Novartis Announces FDA Filing Acceptance and Priority Review for AVXS-101
Novartis today announced that the U.S. Food and Drug Administration (FDA) has accepted the company’s Biologics License Application (BLA) for AVXS-101, now known as ZOLGENSMA® (onasemnogene abeparvovec-xxxx)1, an investigational gene replacement therapy for the treatment of spinal muscular atrophy (SMA) Type 1. ZOLGENSMA is designed to address the genetic root cause of SMA Type 1, a deadly neuromuscular disease with limited treatment options. ZOLGENSMA previously received Breakthrough Therapy designation and has been granted Priority Review by the FDA, with regulatory action anticipated in May 2019.
This first filing is for intravenous (IV) delivery of gene therapy. Based on typical practices, the expectation is that the FDA approval for IV delivery will closely match the IV clinical trial participants, who were SMA type I infants under nine months of age.
SMA is caused by a defective or missing SMN1 gene. Without a functional SMN1 gene, infants with SMA Type 1 rapidly lose the motor neurons responsible for muscle functions such as breathing, swallowing, speaking and walking. Left untreated, a baby’s muscles become progressively weaker eventually leading to paralysis or death, in most cases by his or her second birthday. Delivered as a single, one-time infusion, this breakthrough technology works by replacing the missing or defective SMN1 gene with a functional copy that makes SMN protein, thereby improving motor neuron function and survival.
“This important step by the FDA brings us ever closer to delivering ZOLGENSMA to patients with SMA Type 1. Babies affected by this rare disease are currently faced with debilitating disease progression and lifelong invasive chronic treatment. As a one-time infusion that addresses the genetic root cause of SMA without the need for repeat dosing, ZOLGENSMA represents a potentially significant therapeutic advance for these patients and their families,” said David Lennon, president of AveXis. “The introduction of one-time, potentially curative therapies will require rethinking how our healthcare system manages diagnosis, treatment, care and associated costs for patients with genetic disease. Novartis and AveXis are proud to lead the way toward a modern healthcare system built on the tremendous value of truly innovative and transformative medicines that could bend the curve of life. We are committed to flexibly partnering with healthcare stakeholders to ensure appropriate access to our medicines.”
In the START trial, all 15 patients infused with ZOLGENSMA were alive and without the need for permanent ventilation* at 24 months.
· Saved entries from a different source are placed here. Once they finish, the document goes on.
(** [memcpy] of the first [len] bytes of a bitset's buffer. *)
Definition bytes_of (b : Bitset) (len : Z) : option (list Z) :=
  l ← bit_buffer_ b; if Z.of_nat (length l) <? len then None else Some (take (Z.to_nat len) l).

Definition filled (len : Z) (val : bool) : list Z :=
  replicate (Z.to_nat len) (if val then 255 else 0).

(** What a constructor leaves: the object, unless it threw. *)
Definition constructed (m : option (Bitset * result unit)) : option (result Bitset) :=
  '(b, r) ← m; Some (_ ← r; Ok b).

(** daf/Bitset.cpp:53-73 [Bitset::Bitset]. *)
Definition construct (bits : Z) (val : bool) : option (result Bitset) :=
  constructed (
    (if count_ok bits then
       let len := bit_bytes bits in
       if negb (len =? 0) then
         _ ← new_buffer len (filled len val);
         if val then trim_bits else mret tt
       else mret tt
     else throw IllegalArgumentException) (mkBitset bits None)).

(** daf/Bitset.cpp:75-86 [Bitset::Bitset]. *)
Definition copy (r : Bitset) : option (result Bitset) :=
  constructed (
    (let len := bit_bytes (bits_ r) in
     if negb (len =? 0) then
       p ← lift (Ok <$> bytes_of r len); new_buffer len p
     else mret tt) (mkBitset (bits_ r) None)).
(** Whether two bitsets agree on their first [n] bits. *)
Lemma agree_take a b n :
  0 <= n <= bits_ a -> n <= bits_ b ->
  take (Z.to_nat n) (contents a) = take (Z.to_nat n) (contents b)
  <-> forall i, 0 <= i < n -> bitf a i = bitf b i.
Proof.
  intros H1 H2. split.
  - intros E i Hi. apply (f_equal (fun l => l !! Z.to_nat i)) in E.
    rewrite !lookup_take_lt, !contents_at in E by lia. by injection E.
  - intros Hb. apply list_eq. intros k. destruct (Nat.lt_ge_cases k (Z.to_nat n)).
    + rewrite !lookup_take_lt, !contents_lookup, !bool_decide_true by lia. f_equal. apply Hb. lia.
    + rewrite !lookup_take_ge by lia. done.
Qed.

Section equality.
Context `{AceMinMaxLaws}.

Lemma eq_loop_spec fuel a b bit :
  fits a -> fits b -> 0 <= bit <= Z.min (bits_ a) (bits_ b) -> (Z.to_nat bit < fuel)%nat ->
  exists v, eq_loop fuel a b bit = Some (Ok v)
    /\ (v = true <-> forall i, 0 <= i < bit -> bitf a i = bitf b i).
Proof.
  intros Ha Hb. pose proof Ha as (Ha1 & _ & Ha3 & Ha4). pose proof Hb as (Hb1 & _ & Hb3 & Hb4).
  revert bit. induction fuel as [|fuel IH]; intros bit Hbit Hf; [lia|].
  cbn [eq_loop]. destruct (Z.eqb_spec bit 0) as [->|Hne].
  { exists true. split; [done|]. split; [intros _ i Hi; lia|done]. }
  rewrite Z.rem_mod_nonneg, Z.quot_div_nonneg by lia.
  destruct (Z.eqb_spec (bit mod 8) 0) as [E|E]; cbn [negb].
  - rewrite (proj2 (Z.ltb_lt 0 _)) by zdm.
    pose proof (bit_bytes_lt (bits_ a) (bit - 1) ltac:(lia)).
    pose proof (bit_bytes_lt (bits_ b) (bit - 1) ltac:(lia)). unfold size in *.
    rewrite !bytes_of_fits by (done || zdm). cbn [mbind option_bind].
    eexists. split; [reflexivity|]. rewrite Z.eqb_eq.
    rewrite memcmp_lexb by (rewrite ?length_take; zdm || by apply Forall_take).
    set (x := take _ (buf a)). set (y := take _ (buf b)).
    assert (length (bits_of x) = Z.to_nat bit) as Hx.
    { rewrite bits_of_length. unfold x. rewrite length_take. zdm. }
    assert (length (bits_of y) = Z.to_nat bit) as Hy.
    { rewrite bits_of_length. unfold y. rewrite length_take. zdm. }
    assert (forall c l k, l = take (Z.to_nat (bit / 8)) (buf c) -> length (bits_of l) = Z.to_nat bit ->
      (k < Z.to_nat bit)%nat -> bits_of l !! k = Some (bitf c (Z.of_nat k))) as Hk.
    { intros c l k -> Hl Hlt. rewrite bits_of_lookup by (rewrite bits_of_length in Hl; lia).
      rewrite bitl_take by zdm. done. }
    split.
    + intros Hl0 i Hi. apply lexb_eq in Hl0; [|congruence].
      assert (Some (bitf a (Z.of_nat (Z.to_nat i))) = Some (bitf b (Z.of_nat (Z.to_nat i)))) as Es.
      { rewrite <- (Hk a x), <- (Hk b y) by (done || lia). by rewrite Hl0. }
      rewrite Z2Nat.id in Es by lia. by injection Es.
    + intros Hi. assert (bits_of x = bits_of y) as ->; [|apply lexb_refl].
      apply list_eq. intros k. destruct (Nat.lt_ge_cases k (Z.to_nat bit)).
      * rewrite (Hk a x), (Hk b y) by done. f_equal. apply Hi. lia.
      * rewrite !lookup_ge_None_2 by lia. done.
  - rewrite !at_fits by done.
    rewrite (proj2 (Z.leb_le 0 _)), !(proj2 (Z.ltb_lt _ _)) by lia. cbn [andb mbind option_bind].
    destruct (eqb (bitf a (bit - 1)) (bitf b (bit - 1))) eqn:Eb.
    + apply eqb_prop in Eb. destruct (IH (bit - 1)) as (v & -> & Hv); [lia..|].
      exists v. split; [done|]. rewrite Hv. split; intros Hi i Hr; [|apply Hi; lia].
      destruct (Z.eq_dec i (bit - 1)) as [->|]; [done|]. apply Hi. lia.
    + exists false. split; [done|]. split; [done|]. intros Hi. rewrite Hi, eqb_reflx in Eb by lia. done.
Qed.
End equality.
Ninety-two percent (11/12) of patients who received the proposed therapeutic dose of ZOLGENSMA could sit unassisted for ≥5 seconds, a milestone never achieved in the natural history of SMA Type 1. Natural history indicates that more than 90 percent of untreated patients with SMA Type 1 will die or require permanent ventilation by 24 months of age.5 Patients who voluntarily enrolled in an ongoing observational long-term follow-up of the START trial have maintained their developmental motor milestones – including patients who are four years post infusion – with some achieving additional motor milestones. The most commonly observed side effect in the ZOLGENSMA clinical trial was elevated liver enzymes.
In Japan, where ZOLGENSMA has SAKIGAKE Designation, a decision by regulators on the New Drug Application (J-NDA) is expected in the first half of 2019. In Europe, where ZOLGENSMA has PRIME (PRIority MEdicines) designation, a decision by regulators on the Marketing Authorization Application (MAA) is expected in mid-2019. The SAKIGAKE and PRIME designations are comparable to the FDA’s Breakthrough Therapy designation. These regulatory applications are based primarily on data from the START trial.
Priority Review designation means the FDA’s goal is to take action on an application within six months, compared to 10 months under standard review.
Cure SMA Supports Multiple Gene Therapy Approaches
Beginning in 2010, Cure SMA made a series of grants to Nationwide Children’s Hospital to study gene therapy, also called gene transfer. Spinal muscular atrophy (SMA) is caused by a mutation in the survival motor neuron 1 gene (SMN1). Because of this mutation, the individual does not produce enough survival motor neuron (SMN) protein.
Gene transfer may increase SMN levels by using a virus, called a vector, to deliver the SMN1 gene to affected cells. Adeno-associated virus serotype 9 (AAV9) has the unique ability to cross the blood brain barrier and the Blood-Cerebrospinal Fluid Barrier (CSF).
Currently, two approaches are being studied: an injection into a vein, known as IV delivery, and injection directly into the CSF, a process known as IT delivery. The IV delivery approach is currently under review for approval by the FDA.
IT delivery of gene therapy has shown promise for reducing the amount of drug required for larger and older patients. This could eventually make the treatment accessible to a wider population. IT delivery of gene therapy is currently being tested in clinical trials.